What! she should get the novel price, or is that only for men?
Just saw this... so basically your taking the heat of an atom, freezing salt atoms, and stopping the light with the cooled atoms. Like trying to put out the fire of a fire with ice! But this fire ain't going out, it's just slowing down! Dang, it sure took alot of machines to do that!
fizzy: im not sure, but my answer would be no. i think this only works for very specific wavelengths, and only in one direction. but im not sure. if i would be correct, your "bottle" would only store the light of one specific wavelength that it gets from one specific direction. so your "bottle" would "look" into one specific direction, and tell you how much light of one specific color it gets. but thats enough to pump a load of digital data into it and get it back 1 second later...
so .. let me get this straight.. if I put "the cloud" in a "bottle" and put it in my room and keep it at it's (liquid) temperature for a second... and take it somewhere else (fast enough) I can see for a second the image of my room in that bottle ? (in theory)...
I just saw this on History Channel this evening. I had to look her up and this is her moment (thus far) in history (yet it happened in '01). This is totally a 'Star Trek' revelation but the real benefits will more quickly be known to Computing, storage and security thereof. Kurtilein: I'm not sure what your level of digestion is on this matter, but assuming it's not too advance check out "History" "The Universe" "Light Speed" for a bit more on it.
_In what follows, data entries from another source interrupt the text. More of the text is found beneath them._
(** One row of the result set, or a row [rows.Scan] fails on. *)
Definition load_row (s : SwarmState) (row : option (bytes * bytes * Peer)) : SwarmState :=
  match row with
  | None => s
  | Some (hash, id, p) =>
      mkState (<[hash := <[id := p]> (default ∅ (Peers s !! hash))]> (Peers s)) (Users s)
  end.

(** [LoadFromDB]: [rows] is the result set of the query, [None] if the query failed; the flag is
    [rows.Err() == nil].  The state keeps the rows read before an iteration error. *)
Definition LoadFromDB (rows : option (list (option (bytes * bytes * Peer)) * bool)) (s : SwarmState)
  : bool * SwarmState :=
  match rows with
  | None => (false, s)
  | Some (rs, ok) => (ok, foldl load_row s rs)
  end.

(** ** The abstract state: a finite map from (info_hash, peer_id) to peers *)

Definition view (s : SwarmState) : gmap (bytes * bytes) Peer :=
  map_uncurry (M1:=gmap bytes) (M2:=gmap bytes) (Peers s).

Lemma lookup_view s hash id : view s !! (hash, id) = GetPeer s hash id.
Proof. unfold view, GetPeer. rewrite lookup_map_uncurry. by destruct (Peers s !! hash). Qed.

(** The swarm the operations see: the empty one when the hash is absent. *)
Definition swarm_of (s : SwarmState) (hash : bytes) : gmap bytes Peer := default ∅ (Peers s !! hash).

Lemma lookup_swarm_of s hash id : swarm_of s hash !! id = GetPeer s hash id.
Proof. unfold swarm_of, GetPeer. by destruct (Peers s !! hash). Qed.

Lemma swarm_of_view s1 s2 hash : view s1 = view s2 → swarm_of s1 hash = swarm_of s2 hash.
Proof. intros E. apply map_eq. intros id. by rewrite !lookup_swarm_of, <- !lookup_view, E. Qed.

Lemma GetPeer_update hash id p s hash' id' :
  GetPeer (UpdatePeer hash id p s) hash' id'
  = if bool_decide (hash = hash' ∧ id = id') then Some p else GetPeer s hash' id'.
Proof.
  unfold GetPeer, UpdatePeer. simpl. destruct (decide (hash = hash')) as [->|Hh].
  - rewrite lookup_insert_eq. destruct (decide (id = id')) as [->|Hi].
    + rewrite bool_decide_true by done. by rewrite lookup_insert_eq.
    + rewrite bool_decide_false by tauto. rewrite lookup_insert_ne by done. by destruct (Peers s !! hash').
  - rewrite bool_decide_false by tauto. by rewrite lookup_insert_ne.
Qed.

Lemma GetPeer_remove hash id s hash' id' :
  GetPeer (RemovePeer hash id s) hash' id'
  = if bool_decide (hash = hash' ∧ id = id') then None else GetPeer s hash' id'.
Proof.
  unfold GetPeer, RemovePeer. destruct (decide (hash = hash')) as [->|Hh].
  - destruct (Peers s !! hash') as [swarm|] eqn:E; simpl; [|rewrite E; by case_bool_decide].
    rewrite lookup_insert_eq, lookup_delete. case_decide; case_bool_decide; tauto.
  - rewrite bool_decide_false by tauto. destruct (Peers s !! hash) eqn:E; simpl; [|done].
    by rewrite lookup_insert_ne.
Qed.

Lemma GetPeer_prune now s hash id :
  GetPeer (PruneMemory now s) hash id
  = p ← GetPeer s hash id; if bool_decide (now - 3600 ≤ UpdatedAt p) then Some p else None.
Proof.
  unfold GetPeer, PruneMemory. simpl. rewrite map_lookup_filter, lookup_fmap.
  destruct (Peers s !! hash) as [swarm|]; [|done]. simpl.
  assert (F : fresh (now - 3600) swarm !! id
              = p ← swarm !! id; if bool_decide (now - 3600 ≤ UpdatedAt p) then Some p else None).
  { unfold fresh. rewrite map_lookup_filter. destruct (swarm !! id) as [p|]; simpl; [|done].
    case_guard; case_bool_decide; simpl in *; done || lia. }
  rewrite <- F. case_guard as G; simpl in *; [done|]. apply map_size_empty_inv in G. by rewrite G.
Qed.

Lemma prune_no_empty now s hash swarm : Peers (PruneMemory now s) !! hash = Some swarm → swarm ≠ ∅.
Proof. simpl. rewrite map_lookup_filter_Some. intros [_ H] ->. by apply H. Qed.

(** ** Selection of peers *)

Lemma getPeers_loop_spec order excludeID limit addrs :
  getPeers_loop order excludeID limit addrs
  = addrs ++ take (Z.to_nat limit - length addrs)
               ((λ kv, Addr kv.2) <$> filter (λ kv, kv.1 ≠ excludeID) order).
Proof.
  revert addrs. induction order as [|[id p] order IH]; intros addrs; simpl.
  - by rewrite take_nil, app_nil_r.
  - rewrite filter_cons. simpl. case_bool_decide as Hid.
    + rewrite decide_False by (by intros []). apply IH.
    + rewrite decide_True by done. destruct (Z.leb_spec limit (zlen addrs)) as [Hl|Hl]; unfold zlen in Hl.
      * replace (Z.to_nat limit - length addrs)%nat with 0%nat by lia. by rewrite take_0, app_nil_r.
      * rewrite IH, length_app. cbn [fmap list_fmap length].
        replace (Z.to_nat limit - length addrs)%nat with (S (Z.to_nat limit - (length addrs + 1)))%nat by lia.
        simpl. by rewrite <- app_assoc.
Qed.

Lemma filter_fst_delete (swarm : gmap bytes Peer) (excludeID : bytes) (order : list (bytes * Peer)) :
  order ≡ₚ map_to_list swarm →
  filter (λ kv, kv.1 ≠ excludeID) order ≡ₚ map_to_list (delete excludeID swarm).
Proof.
  intros ->. destruct (swarm !! excludeID) as [p|] eqn:E.
  - rewrite <- (map_to_list_delete swarm excludeID p E) at 1. rewrite filter_cons_False by (simpl; tauto).
    rewrite filter_all; [done|]. apply Forall_forall. intros [k q] H%elem_of_map_to_list.
    apply lookup_delete_Some in H as [? _]. simpl. done.
  - rewrite delete_id by done. rewrite filter_all; [done|]. apply Forall_forall.
    intros [k q] H%elem_of_map_to_list. simpl. congruence.
Qed.

Lemma GetPeers_spec s order hash excludeID limit :
  iteration_of s order →
  ∃ sel, GetPeers s order hash excludeID limit = (λ kv, Addr kv.2) <$> sel
    ∧ NoDup (fst <$> sel)
    ∧ (∀ id p, (id, p) ∈ sel → id ≠ excludeID ∧ GetPeer s hash id = Some p)
    ∧ length sel = (Z.to_nat limit `min` size (delete excludeID (swarm_of s hash)))%nat.
Proof.
  intros Hit. unfold GetPeers, swarm_of, GetPeer. destruct (Peers s !! hash) as [swarm|] eqn:E; simpl.
  - specialize (Hit hash swarm E). apply (filter_fst_delete _ excludeID) in Hit.
    set (cand := filter _ (order hash)) in *. exists (take (Z.to_nat limit) cand).
    rewrite getPeers_loop_spec, fmap_take. simpl. rewrite Nat.sub_0_r. split; [done|]. split; [|split].
    + rewrite fmap_take. apply NoDup_take. rewrite Hit. apply NoDup_fst_map_to_list.
    + intros id p H%elem_of_take. rewrite Hit in H.
      apply elem_of_map_to_list, lookup_delete_Some in H as [? ?]. done.
    + rewrite length_take, Hit, length_map_to_list. done.
  - exists []. rewrite delete_empty, map_size_empty. repeat split; [constructor|..]; try set_solver. simpl. lia.
Qed.

(** ** Counting *)

Lemma count_fold (m : gmap bytes Peer) :
  map_fold count_peer (0, 0) m
  = (Z.of_nat (size (filter (λ kv, Left kv.2 = 0) m)), Z.of_nat (size (filter (λ kv, Left kv.2 ≠ 0) m))).
Proof.
  apply (map_fold_weak_ind (λ r m, r = (Z.of_nat (size (filter (λ kv, Left kv.2 = 0) m)),
                                        Z.of_nat (size (filter (λ kv, Left kv.2 ≠ 0) m))))); [done|].
  intros id p m' r Hid ->. unfold count_peer. rewrite !map_filter_insert. simpl.
  assert (N : ∀ P `{∀ x, Decision (P x)}, filter P m' !! id = None).
  { intros. apply map_lookup_filter_None. by left. }
  rewrite (delete_id m' id) by done. case_bool_decide; repeat case_decide; try tauto; simpl;
    rewrite map_size_insert_None by apply N; f_equal; lia.
Qed.

(** ** The flush transaction *)

Lemma snapshot_rows_spec s hash id p : (hash, id, p) ∈ snapshot_rows (Peers s) ↔ GetPeer s hash id = Some p.
Proof.
  unfold snapshot_rows, GetPeer. rewrite list_elem_of_bind. split.
  - intros ([h swarm] & H & Hs%elem_of_map_to_list). rewrite list_elem_of_bind in H.
    destruct H as ([i q] & H & Hq%elem_of_map_to_list). apply list_elem_of_singleton in H. simplify_eq.
    by rewrite Hs.
  - destruct (Peers s !! hash) as [swarm|] eqn:E; [|done]. intros Hp. exists (hash, swarm).
    split; [|by apply elem_of_map_to_list]. apply list_elem_of_bind. exists (id, p).
    split; [by apply list_elem_of_singleton|by apply elem_of_map_to_list].
Qed.

Lemma snapshot_rows_keys s : NoDup (fst <$> snapshot_rows (Peers s)).
Proof.
  apply NoDup_fmap_fst.
  - intros [h i] p q. rewrite !snapshot_rows_spec. congruence.
  - unfold snapshot_rows. apply NoDup_bind.
    + intros [h1 s1] [h2 s2] [[h i] p] H1 H2. rewrite !list_elem_of_bind.
      intros ([] & ->%list_elem_of_singleton & _) ([] & E%list_elem_of_singleton & _). simplify_eq.
      apply elem_of_map_to_list in H1, H2. by simplify_eq.
    + intros [h swarm] _. apply NoDup_bind.
      * intros [i1 p1] [i2 p2] x _ _ ->%list_elem_of_singleton E%list_elem_of_singleton. by simplify_eq.
      * intros [i p] _. apply NoDup_singleton.
      * apply NoDup_map_to_list.
    + apply NoDup_map_to_list.
Qed.

Lemma insert_rows_spec tx rows t t' :
  insert_rows tx rows t = Some t' →
  ∀ hash id p, t' !! (hash, id) = Some p ↔ t !! (hash, id) = Some p ∨ (hash, id, p) ∈ rows.
Proof.
  revert t. induction rows as [|[[h i] q] rows IH]; intros t H hash id p; simpl in H.
  - simplify_eq. split; [by left|]. intros [?|[]%elem_of_nil]; done.
  - destruct (tx_insert tx h i); [|done]. simpl in H. case_bool_decide as Hk; [done|].
    rewrite (IH _ H), elem_of_cons, lookup_insert. case_decide as E; simplify_eq.
    + apply eq_None_not_Some in Hk. rewrite Hk. naive_solver.
    + naive_solver.
Qed.

Lemma insert_rows_ok tx rows t :
  (∀ h i, tx_insert tx h i = true) → NoDup (fst <$> rows) → (∀ k, k ∈ fst <$> rows → t !! k = None) →
  is_Some (insert_rows tx rows t).
Proof.
  intros Hok. revert t. induction rows as [|[[h i] q] rows IH]; intros t Hn Ht; simpl; [done|].
  rewrite Hok. simpl. apply NoDup_cons in Hn as [Hh Hn].
  rewrite bool_decide_false by (rewrite Ht by (left; done); by intros [? ?]).
  apply IH; [done|]. intros k Hk. rewrite lookup_insert_ne by (intros <-; done). apply Ht. by right.
Qed.

Definition tx_ok (tx : TxOutcome) : Prop :=
  tx_begin tx = true ∧ tx_delete tx = true ∧ tx_prepare tx = true ∧
  (∀ h i, tx_insert tx h i = true) ∧ tx_commit tx = true.

Lemma flush_cases tx s db : FlushToDB tx s db = db ∨ FlushToDB tx s db = view s.
Proof.
  unfold FlushToDB. repeat (case_match; try by left). right.
  rename select (insert_rows _ _ _ = _) into HI. apply map_eq. intros [h i]. rewrite lookup_view.
  apply option_eq. intros p.
  rewrite (insert_rows_spec _ _ _ _ HI), lookup_empty, snapshot_rows_spec. split; [by intros [?|?]|by right].
Qed.

Lemma flush_ok tx s db : tx_ok tx → FlushToDB tx s db = view s.
Proof.
  intros (B & D & P & I & C). unfold FlushToDB. rewrite B, D, P, C. simpl.
  destruct (insert_rows_ok tx (snapshot_rows (Peers s)) ∅ I) as [t' H]; [apply snapshot_rows_keys|done|].
  rewrite H. apply map_eq. intros [h i]. rewrite lookup_view.
  apply option_eq. intros p.
  rewrite (insert_rows_spec _ _ _ _ H), lookup_empty, snapshot_rows_spec. split; [by intros [?|?]|by right].
Qed.

(** ** Reloading *)

(** The result set of the query of [LoadFromDB] on a table, in some order, with no failing row. *)
Definition result_set_of (t : peer_table) (rows : list (option (bytes * bytes * Peer))) : Prop :=
  ∃ l, l ≡ₚ map_to_list t ∧ rows = Some <$> l.

Lemma view_load_row s h i p : view (load_row s (Some (h, i, p))) = <[(h, i) := p]> (view s).
Proof.
  apply map_eq. intros [h' i']. rewrite lookup_insert, !lookup_view.
  change (load_row s _) with (UpdatePeer h i p s). rewrite GetPeer_update.
  case_bool_decide; case_decide; naive_solver.
Qed.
wow that explain alot of other mysterys for me, now let me go invent
too bad that she didnt explain how it works. but this doesnt violate general relativity. i already heared about some related experiments and got some explanations, basically methods like this make use of the wave-properties of light and slow down the group velocity of those waves, while the phase velocity stays the same. you can think of it as waves riding on the laser beam, the velocity of the beam stays the same but the waves on top of it can be caused to slow down.